Forman, MacLean to receive Lillian Smith Book Awards

The 2018 Lillian Smith Book Awards recognizing excellence in social justice writing, will be presented Sunday, Sept. 2 at 2:30 p.m. at the Decatur Library as part of the AJC/Decatur Book Festival.

James Forman, Yale law professor, and Nancy MacLean, history professor at Duke University, are this year's honorees.

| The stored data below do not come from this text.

(* ===== verification/PipeSpec.v ===== *)
(** * Reading and writing a pipe

    pipewrite() and piperead() as a process calls them, with its bytes in user
    memory: the bytes written come out in order, first in first out, whatever
    the position of the ring's counters.  Pipe.v has the ring itself. *)

From Stdlib Require Import ZArith Lia.
From stdpp Require Import base numbers list gmap strings.
From S2P Require Import Prelude Machine Kernel Riscv Spinlock Kalloc Vm VmSpec UserMem Proc Sleeplock Pipe.

Section pipe.
Context `{Fuel} `{Symbols} (Hfuel : (1 <= fuel)%nat) (Hend : end_ok).

Lemma killed_ok p x s h cp :
  quiet s h cp -> lock_free (L_proc p) s -> k_procs s !! p = Some x -> killed p s = Ok (p_killed x) s.
Proof using Hfuel.
  intros Hq Hl Hx. unfold killed. krun (acquire_ok Hfuel (L_proc p) s h cp Hq Hl).
  assert (Hx1 : k_procs (enter (L_proc p) s) !! p = Some x) by exact Hx.
  krun (getp_ok _ _ _ Hx1). by krun (release_ok (L_proc p) s h cp Hq Hl).
Qed.

Lemma getpipe_ok pi q s : k_pipes s !! pi = Some q -> getpipe pi s = Ok q s.
Proof. intros E. unfold getpipe. rewrite bind_gets, E. done. Qed.

Lemma updpipe_ok pi q f s :
  k_pipes s !! pi = Some q -> updpipe pi f s = Ok tt (s <| k_pipes ::= <[pi := f q]> |>).
Proof. intros E. unfold updpipe. by krun (getpipe_ok pi q s E). Qed.

Context (h : hart) (cp : cpu) (p : nat) (px : proc) (l : list Z) (pi : Z).
Notation pt := (p_pagetable px).

(** The process [p], not killed, in the middle of a call on the pipe [pi], whose
    contents are [c]. *)
Record on_pipe (ro wo : Z) (c : list Z) (s : kstate) : Prop := {
  op_proc : uproc h cp p px l s;
  op_alive : p_killed px = 0;
  op_lock : lock_free (L_proc p) s;
  op_pipe : ∃ q, k_pipes s !! pi = Some q ∧ pipe_wf q ∧ pipe_contents q = c
                 ∧ pi_readopen q = ro ∧ pi_writeopen q = wo
}.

The Southern Regional Council established the Lillian Smith award after Smith's 1966 death. Internationally acclaimed as author of the controversial novel, Strange Fruit (1944), Lillian Smith was the most outspoken of white, mid-20th century Southern writers on issues of social and racial injustice. Today the University of Georgia, the Georgia Center for the Book and Piedmont College join the SRC in presenting the awards. http://www.libs.uga.edu/hargrett/lilliansmith/index.html

Forman’s Locking Up Our Own: Crime and Punishment in Black America examines how mass incarceration, which affects people of color disproportionately, stems from the war on crime that began in the 1970s and was supported by many African American leaders in the nation’s urban centers. MacLean’s Democracy in Chains: The Deep History of the Radical Right’s Stealth Plan for America has roiled the far right with its look at the history behind the movement whose goal is to constrict the function of democratic governance.

A book signing will follow the ceremony.